A group of Evercore ISI analysts led by Julian Emanuel say this could continue to be a problem for stocks in the coming months. “In the long term, earnings drive stocks. However, rising long-term yields can put pressure on stocks in the medium term even when the overall environment is still favorable,” Emanuel writes in a note released on Sunday.

He goes on to say, “As 2025 starts, rising long-term bond yields are the biggest threat to the bull market.” The most recent rise in the 10-year yield did cause some instability in the stock market after the Federal Open Market Committee meeting on December 18.
Emanuel thinks that benchmark yields may pull back a bit in the coming days after their strong rise higher. These include people getting out of high-risk Treasury short positions and the possibility of lessening geopolitical tensions in oil-sensitive areas, which would make people less worried about inflation.
But the above-mentioned Trump policies, the budget deficit, and the possibility that China and Japan will buy fewer Treasuries will push yields higher in the medium term. As a result, Emanuel expects bond and stock market volatility to rise at the start of the year.
What’s also important to know is that “yield pressure doesn’t care about stock prices; it happens when valuations aren’t stretched (2018) and when they are (1994, 2022).”

Importantly, Emanuel says that stocks have gone down because “there isn’t a uniform ‘threshold’ over the decades for 10-year yields.” In fact, “trigger levels” in the past have been anywhere from 3% in 2018 to 6% in 1994.
He believes that the stock market can beat a 10-year Treasury yield of 4.5%, which it was above early Monday.
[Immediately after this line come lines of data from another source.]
(** X13.  When the store loads, [GenerateMFA] answers for the first stored
    entry with the given account and name, whatever entries follow it: it
    returns what [generateTOTP] returns for the secret and period of that
    entry, an error being wrapped, and the codes listed beforehand change
    nothing.  When no entry has the account and name it reports that the
    entry was not found.  When the store does not load, the error of the
    load is returned as it is. *)
Theorem GenerateMFA_outcome (w : World) (account name : string) :
  (forall (storage : Mfa.MFAStorage) (i : nat) (entry : Mfa.MFAEntry),
     Mfa.loadMFAStorage w = (Ok storage, w) ->
     Mfa.Entries storage !! i = Some entry ->
     Mfa.Account entry = account /\ Mfa.Name entry = name ->
     (forall (j : nat) (other : Mfa.MFAEntry),
        Mfa.Entries storage !! j = Some other -> (j < i)%nat ->
        ~ (Mfa.Account other = account /\ Mfa.Name other = name)) ->
     Mfa.GenerateMFA account name w
     = (match Mfa.generateTOTP w (Mfa.Secret entry) (Mfa.Period entry) with
        | Err err => Err (Errorf "failed to generate TOTP" err)
        | r => r
        end, w)) /\
  (forall storage : Mfa.MFAStorage,
     Mfa.loadMFAStorage w = (Ok storage, w) ->
     Forall (fun other => ~ (Mfa.Account other = account /\ Mfa.Name other = name))
       (Mfa.Entries storage) ->
     Mfa.GenerateMFA account name w
     = (Err (New ("MFA entry not found for account '" +:+ account
                  +:+ "' and name '" +:+ name +:+ "'")), w)) /\
  (forall (e : error) (w' : World),
     Mfa.loadMFAStorage w = (Err e, w') ->
     Mfa.GenerateMFA account name w = (Err e, w)).
Proof.
  split; [|split].
  - intros storage i entry Hl Hi Hkey Hfirst.
    apply (GenerateMFA_found w account name storage i entry Hl).
    apply list_find_Some. split; [exact Hi|]. split; [exact Hkey|].
    intros j other Hj Hlt. apply (Hfirst j other Hj Hlt).
  - intros storage Hl Hnone.
    apply (GenerateMFA_not_found w account name storage Hl).
    apply list_find_None. exact Hnone.
  - intros e w' Hl. pose proof (loadMFAStorage_world w) as Hw.
    rewrite Hl in Hw. cbn in Hw. subst w'.
    unfold Mfa.GenerateMFA. apply (IO_bind_Err _ _ _ _ _ Hl).
Qed.
Lemma Zdigits2_unique (m d : Z) : 0 < m -> 2 ^ (d - 1) <= m < 2 ^ d -> Zdigits2 m = d.
Proof.
  intros Hm [Hlo Hhi].
  assert (Hd : 0 <= d).
  { destruct (Z.le_gt_cases 0 d); [assumption |]. rewrite Z.pow_neg_r in Hhi; lia. }
  pose proof (Zdigits2_le m d ltac:(lia) Hd Hhi).
  pose proof (Zdigits2_gt m ltac:(lia)) as Hg.
  pose proof (Zdigits2_nonneg m).
  assert (2 ^ (d - 1) < 2 ^ Zdigits2 m) by lia.
  destruct (Z.le_gt_cases 1 d).
  - apply Z.pow_lt_mono_r_iff in H1; lia.
  - assert (d = 0) by lia. subst. rewrite Z.pow_0_r in Hhi. lia.
Qed.

Lemma Zdigits2_mul_pow2 (m p : Z) :
  0 < m -> 0 <= p -> Zdigits2 (m * 2 ^ p) = Zdigits2 m + p.
Proof.
  intros Hm Hp.
  pose proof (Zdigits2_lower m Hm) as Hlo.
  pose proof (Zdigits2_gt m ltac:(lia)) as Hhi.
  assert (H1 : 1 <= Zdigits2 m).
  { destruct m; simpl in *; lia. }
  assert (0 < 2 ^ p) by (apply Z.pow_pos_nonneg; lia).
  apply Zdigits2_unique; [nia |].
  replace (Zdigits2 m + p - 1) with (Zdigits2 m - 1 + p) by lia.
  rewrite !Z.pow_add_r by lia. nia.
Qed.

Lemma iter_xO (m p : positive) : Zpos (Pos.iter xO m p) = Zpos m * 2 ^ Zpos p.
Proof.
  induction p as [| p IH] using Pos.peano_ind.
  - simpl. lia.
  - rewrite Pos.iter_succ, Pos2Z.inj_xO, IH, Pos2Z.inj_succ, Z.pow_succ_r by lia. lia.
Qed.

(** Rounding leaves a mantissa of 53 digits as it is. *)
Lemma binary_round_aux_exact (s : bool) (m : positive) (e : Z) :
  Zdigits2 (Zpos m) = prec -> SpecFloat.emin prec emax <= e <= emax - prec ->
  binary_round_aux prec emax s (Zpos m) e loc_Exact = S754_finite s m e.
Proof.
  intros Hd He. unfold binary_round_aux, shr_fexp. rewrite Hd.
  assert (E : fexp prec emax (prec + e) - e = 0).
  { unfold fexp, SpecFloat.emin, prec, emax in *. lia. }
  rewrite E. cbn [shr shr_record_of_loc shr_m loc_of_shr_record round_nearest_even].
  rewrite Hd, E. cbn [shr shr_record_of_loc shr_m].
  destruct (Z.leb_spec e (emax - prec)); [reflexivity | lia].
Qed.

(** The number of a nonzero integer of fewer than 54 bits: the integer
    itself, its mantissa shifted to 53 digits. *)
Lemma binary_normalize_exact (k : Z) :
  k <> 0 -> Z.abs k < 2 ^ 53 ->
  exists m e,
    binary_normalize prec emax k 0 false = S754_finite (k <? 0) m e /\
    -52 <= e <= 0 /\ Zpos m = Z.abs k * 2 ^ (- e) /\ Zdigits2 (Zpos m) = prec.
Proof.
  intros Hk Hlt.
  assert (Hgen : forall (s : bool) (p : positive),
             Zpos p < 2 ^ 53 ->
             exists m e, binary_round prec emax s p 0 = S754_finite s m e /\
                         -52 <= e <= 0 /\ Zpos m = Zpos p * 2 ^ (- e) /\
                         Zdigits2 (Zpos m) = prec).
  { intros s p Hp. unfold binary_round.
    pose proof (Zdigits2_le (Zpos p) 53 ltac:(lia) ltac:(lia) Hp) as Hd.
    assert (Hd1 : 1 <= Zdigits2 (Zpos p)) by (simpl; lia).
    change (Zpos (digits2_pos p)) with (Zdigits2 (Zpos p)).
    set (d := Zdigits2 (Zpos p)) in *.
    assert (Ef : fexp prec emax (d + 0) = d - 53).
    { unfold fexp, SpecFloat.emin, prec, emax. lia. }
    rewrite Ef. unfold shl_align.
    destruct (d - 53 - 0) as [| q | q] eqn:Eq; try lia.
    - exists p, 0. split; [| split; [lia | split]].
      + apply binary_round_aux_exact; unfold SpecFloat.emin, prec, emax in *; lia.
      + simpl. lia.
      + unfold prec. fold d. lia.
    - exists (Pos.iter xO p q), (d - 53).
      assert (Hq : Zpos q = 53 - d) by lia.
      assert (Hm : Zpos (Pos.iter xO p q) = Zpos p * 2 ^ (53 - d)).
      { rewrite iter_xO. now rewrite Hq. }
      assert (Hdm : Zdigits2 (Zpos (Pos.iter xO p q)) = prec).
      { rewrite Hm, Zdigits2_mul_pow2 by lia. fold d. unfold prec. lia. }
      split; [| split; [lia | split]].
      + apply binary_round_aux_exact; [assumption |].
        unfold SpecFloat.emin, prec, emax in *; lia.
      + rewrite Hm. f_equal. f_equal. lia.
      + assumption. }
  destruct k as [| p | p]; [lia | |]; simpl binary_normalize.
  - destruct (Hgen false p Hlt) as (m & e & H). exists m, e. exact H.
  - destruct (Hgen true p Hlt) as (m & e & H). exists m, e. exact H.
Qed.
(** * Guides-on-map controller (map/guides_manager.cpp)

    A shallow embedding of [GuidesManager]: the controller's members are the
    fields of a record, every member function is a function from controller
    state to controller state, and the two reply lambdas built by
    [RequestGuides] are functions of their own, run when the catalog API
    delivers a reply.

    What the controller only talks to (the screen geometry, the tile-scale
    helper, the bookmark catalog, the URL helpers) lives outside
    guides_manager.cpp and is gathered in the record [Env]; the controller is
    defined and verified for every such environment.

    Numbers: [double] values are exact rationals ([Q]), so rounding is not
    modelled, while a division by zero keeps its IEEE-754 outcome (see
    [fdiv]).  The two counts of a guide record are added as the code adds
    them, in their unsigned type and so modulo a power of two (see
    [addCounts]).  The request, error and mark counters are naturals ([N])
    without wrap-around. *)

From Stdlib Require Import QArith Qabs ZArith NArith List Bool Lia Lqa DecimalString.
From stdpp Require Import gmap strings list.
Import ListNotations.

Close Scope Q_scope.
Local Open Scope N_scope.

(** ** Plain data *)

(** m2::PointD *)
Definition PointD : Type := (Q * Q)%type.

(** GuidesManager::GuidesState *)
Inductive GuidesState : Type :=
| Disabled
| Enabled
| HasData
| NoData
| NetworkError
| FatalNetworkError.

#[global] Instance GuidesState_eq_dec : EqDecision GuidesState.
Proof. solve_decision. Defined.

(** The block [m_guideInfo] of a guide record, with the fields the
    controller reads. *)
Record GuideInfo : Type := mkGuideInfo {
  m_id : string;
  m_name : string;
  m_imageUrl : string;
  m_bookmarksCount : N;
  m_hasTrack : bool;
  m_tourDuration : N;
  m_tracksLength : Q;
  m_ascent : N;
  m_tag : string
}.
But if the benchmark yield goes above 4.75 percent, Emanuel sees “a longer and deeper equity correction.”

He points out that stocks have gone up 117% over 1,754 days since the low point of yields in 2020, when the bond bull market ended. However, stocks have gone down 2.1% on the 89 days when the 10-year yield was above 4.5% and down 3.7% on the 20 days when it was 4.75% or higher.
And 5% is “a level that, like 3% in Trump’s highly charged first term in 2018, second year poses a greater threat to the cyclical bull market.”
Still, it’s important to note that Emanuel and his colleagues think the S&P 500 index will reach 6,800 next year, after some early choppy trading in 2025. This means they don’t think those upper yield bounds will be broken.